In the never ending speculative drama about Sage’s future it seems that Zach Nelson, CEO NetSuite has tossed his hat in the ring. According to Martin Veitch over at CIO UK:
“I can see a day when NetSuite buys Sage,” he says. “There’s an opportunity to be the big gorilla. We are already becoming the 800lb gorilla in the professional services segment.”
Unfortunately I saw this just after I’d done a catch up call with the company otherwise I would have asked Zach – did you really say that? But more seriously, could and should NetSuite harbor such ambitions?
On the upside, NetSuite would gain access to a large pool of developer and reseller resources that it doesn’t have today along with a company that is selling high margin services but not much else right now.
On the downside, it would gain access to a large pool of developer and reseller resources that have almost no experience in building and selling SaaS/cloud applications along with the one thing NetSuite doesn’t have…a rat’s nest of code bases and businesses run in a totally decentralized manner around the world. There’s also the small matter of Sage not having much to offer in the way of cloud systems. And if that wasn’t enough to be thinking about then the two cultures are very different. In the same interview, Mr Nelson said:
He [Nelson] tries to follow Ellison’s [CEO Oracle] example of hiring “people who listen to you and can execute, find the right guy at the right time.”
That’s code for: I’m the boss, what I say goes, you go do as I’ve said. Sage on the other hand is run locally with few central decision makers involved. Not much of a fit there then.
There is another, more prosaic issue: NetSuite is currently valued at $1.35 billion on less than $200 million in sales revenue and negligible profit. Sage is valued at £3.52 billion…that’s a P/E of 18.4. You’d have to price Sage at something in excess of £4.5 billion in any sale for it to make institutional shareholder sense. That’s something around $7.2 billion, way out of NetSuite’s reach.
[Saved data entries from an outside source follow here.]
Definition is_u32 (z : Z) : Prop := 0 <= z < 2 ^ 32.
Definition is_u64 (z : Z) : Prop := 0 <= z < 2 ^ 64.

(** [size_t] of the 64-bit kernels kvdo is built for. *)
Definition is_size_t (z : Z) : Prop := is_u64 z.

End Ints.
Export Ints.

(** ** Status codes

    [VDO_SUCCESS] and [UDS_SUCCESS] are both 0 in the C sources; the other
    codes are only ever compared for equality, so an enumeration is
    enough. *)

Inductive status : Set :=
| SUCCESS
| VDO_NO_SPACE
| VDO_READ_ONLY
| VDO_LOCK_ERROR
| VDO_INVALID_ADMIN_STATE
| VDO_OUT_OF_RANGE
| VDO_INVALID_STATE
| UDS_ASSERTION_FAILED
| UDS_BAD_STATE
| UDS_BUFFER_ERROR
| UDS_END_OF_FILE
| UDS_CORRUPT_FILE
| UDS_CORRUPT_COMPONENT
| UDS_NO_INDEX.

#[global] Instance status_eq_dec : EqDecision status.
Proof. solve_decision. Defined.

Abbreviation VDO_SUCCESS := SUCCESS (only parsing).
Abbreviation UDS_SUCCESS := SUCCESS (only parsing).

(** [ASSERT(expr, ...)] of permassert.h (not among the sources): success
    when the expression holds; otherwise the failure is logged and an error
    code comes back, [UDS_ASSERTION_FAILED]. *)
Definition ASSERT (expr : bool) : status :=
  if expr then SUCCESS else UDS_ASSERTION_FAILED.

(** ** num-utils.h *)

(** Modelled from the spec: num-utils.h is not among the sources.  The
    priority policy is stated with [floor(log2(F))]; the C helper takes a
    [uint64_t], returns an [int], and answers -1 for 0. *)
Definition log_base_two (n : Z) : Z :=
  if n =? 0 then -1 else Z.log2 n.

(** ** Priority table (priority-table.c) *)

Module PriorityTable.
(** * DollyBot: indicator engine, candidate filter and trade lifecycle

    A shallow embedding of the deterministic core of the bot:
      - [src/evaluation/calculator.js]  (R-multiple and outcome),
      - [src/evaluation/checker.js]     (SL/TP/timeout scan of a triggered signal),
      - [src/scanner/marketData.js]     (post-processing of a fetched response),
      - [src/indicators/ema.js], [rsi.js], [swings.js],
      - [src/scanner/prefilter.js].

    Numbers.  A JavaScript number is modelled by an exact rational [Q]; a
    cell that holds [NaN], [undefined] or [null] is an [option Q] with
    [None].  Comparisons are the boolean tests of the source, arithmetic is
    exact (no rounding of binary64 is modelled).  Timestamps are the
    millisecond values of [new Date(...)], an integer [Z].  Loops over an
    index are folds over [seq], array writes are list updates. *)

From Stdlib Require Import QArith Qabs Qround Qminmax ZArith List String Lia Lqa.
From Stdlib Require Import Sorting.Sorted Sorting.Permutation DecimalString.
From stdpp Require Import base list strings.

Open Scope Q_scope.

(* ================================================================== *)
(** ** JavaScript number helpers                                        *)
(* ================================================================== *)

(** [a <= b], [a < b], [a >= b], [a > b] and [a === b] on finite numbers. *)
Definition leb (a b : Q) : bool := Qle_bool a b.
Definition ltb (a b : Q) : bool := negb (Qle_bool b a).
Definition geb (a b : Q) : bool := Qle_bool b a.
Definition gtb (a b : Q) : bool := negb (Qle_bool a b).
Definition eqb (a b : Q) : bool := Qeq_bool a b.
(** C3.  For a selection [[start, end)] with [start < end]: [start_t] is
    the [start_sec] of the first segment with
    [char_start + char_length > start] (0.0 if none) and [end_t] is
    [start_sec + duration_sec] of the first segment with
    [char_start + char_length >= end] (the buffer's total duration if
    none); a selection with [start == end] maps to [None]. *)
Theorem selection_to_time_mapping
    (tr : TranscriptionResult) (sess : SessionAudio) (cursor : TextCursor) :
  let start := Z.min (selectionStart cursor) (selectionEnd cursor) in
  let end_ := Z.max (selectionStart cursor) (selectionEnd cursor) in
  (start < end_ -> sample_rate sess <> 0 ->
   _selection_to_time (Some tr) (Some sess) cursor
   = Ok (Some (spec_start_t (segments tr) start,
               Some (spec_end_t (segments tr) end_
                       (inject_Z (len (audio sess))
                        / inject_Z (sample_rate sess))%Q))))
  /\ (start = end_ ->
      forall session, _selection_to_time (Some tr) session cursor = Ok None).
Proof.
  intros start end_. split.
  - intros Hlt Hsr. unfold _selection_to_time. fold start end_.
    destruct (Z.eqb_spec start end_) as [E | _]; [lia |].
    rewrite (scan_segments_find start end_ Hlt).
    unfold spec_start_t, spec_end_t.
    destruct (find (fun seg => start <? seg_end_char seg) (segments tr));
      destruct (find (fun seg => end_ <=? seg_end_char seg) (segments tr));
      cbn [option_map]; try reflexivity;
      unfold py.truediv;
      destruct (Z.eqb_spec (sample_rate sess) 0); (lia || reflexivity).
  - intros E session. unfold _selection_to_time. fold start end_.
    rewrite E, Z.eqb_refl. reflexivity.
Qed.

Lemma selection_to_time_mapping_witness :
  let hello := {| text := "hello"; start_sec := 0; duration_sec := 1 # 2;
                  char_start := 0; char_length := 5 |} in
  let world := {| text := "world"; start_sec := 6 # 10;
                  duration_sec := 1 # 2;
                  char_start := 6; char_length := 5 |} in
  let tr := {| full_text := "hello world"; segments := [hello; world] |} in
  let sess := {| audio := Arr1 (repeat 0%Q 20); sample_rate := 10;
                 channels := 1 |} in
  let cursor := {| selectionStart := 0; selectionEnd := 11 |} in
  0 < 11 /\ 10 <> 0
  /\ _selection_to_time (Some tr) (Some sess) cursor
     = Ok (Some (0%Q, Some ((6 # 10) + (1 # 2))%Q)).
Proof.
  intros hello world tr sess cursor.
  split; [reflexivity |]. split; [discriminate |].
  exact (proj1 (selection_to_time_mapping tr sess cursor)
           eq_refl ltac:(discriminate)).
Defined.

(** C10.  When the selection ends beyond every segment's character range
    and there is no session, [_selection_to_time] returns
    [(start_t, None)]: the end of the range is not a number. *)
Theorem selection_to_time_end_none
    (tr : TranscriptionResult) (cursor : TextCursor) :
  let start := Z.min (selectionStart cursor) (selectionEnd cursor) in
  let end_ := Z.max (selectionStart cursor) (selectionEnd cursor) in
  start < end_ ->
  Forall (fun seg => seg_end_char seg < end_) (segments tr) ->
  _selection_to_time (Some tr) None cursor
  = Ok (Some (spec_start_t (segments tr) start, None)).
Proof.
  intros start end_ Hlt Hall. unfold _selection_to_time. fold start end_.
  destruct (Z.eqb_spec start end_) as [E | _]; [lia |].
  rewrite (scan_segments_find start end_ Hlt).
  rewrite (find_none_of_forall end_ _ Hall).
  unfold spec_start_t.
  now destruct (find (fun seg => start <? seg_end_char seg) (segments tr)).
Qed.

Lemma selection_to_time_end_none_witness :
  let hello := {| text := "hello"; start_sec := 1 # 4; duration_sec := 1 # 2;
                  char_start := 0; char_length := 5 |} in
  let tr := {| full_text := "hello there"; segments := [hello] |} in
  let cursor := {| selectionStart := 2; selectionEnd := 9 |} in
  2 < 9
  /\ Forall (fun seg => seg_end_char seg < 9) [hello]
  /\ _selection_to_time (Some tr) None cursor = Ok (Some ((1 # 4)%Q, None)).
Proof.
  intros hello tr cursor.
  assert (H : Forall (fun seg => seg_end_char seg < 9) [hello])
    by (repeat constructor).
  split; [reflexivity |]. split; [exact H |].
  exact (selection_to_time_end_none tr cursor eq_refl H).
Defined.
But is it in the long term? Sage new deal sales are stagnant or falling while NetSuite continues to grow in double digits. The near term ambition is to reach $500 million which would imply a future valuation in the $3.5 billion range. That would still make Sage too big to swallow even if Sage’s share price remained stagnant.
While it is always entertaining to listen in on CEO musings, this is one I will be ignoring in the short and medium term. I’m more interested in the upcoming NetSuite earnings call scheduled for midnight my time later today.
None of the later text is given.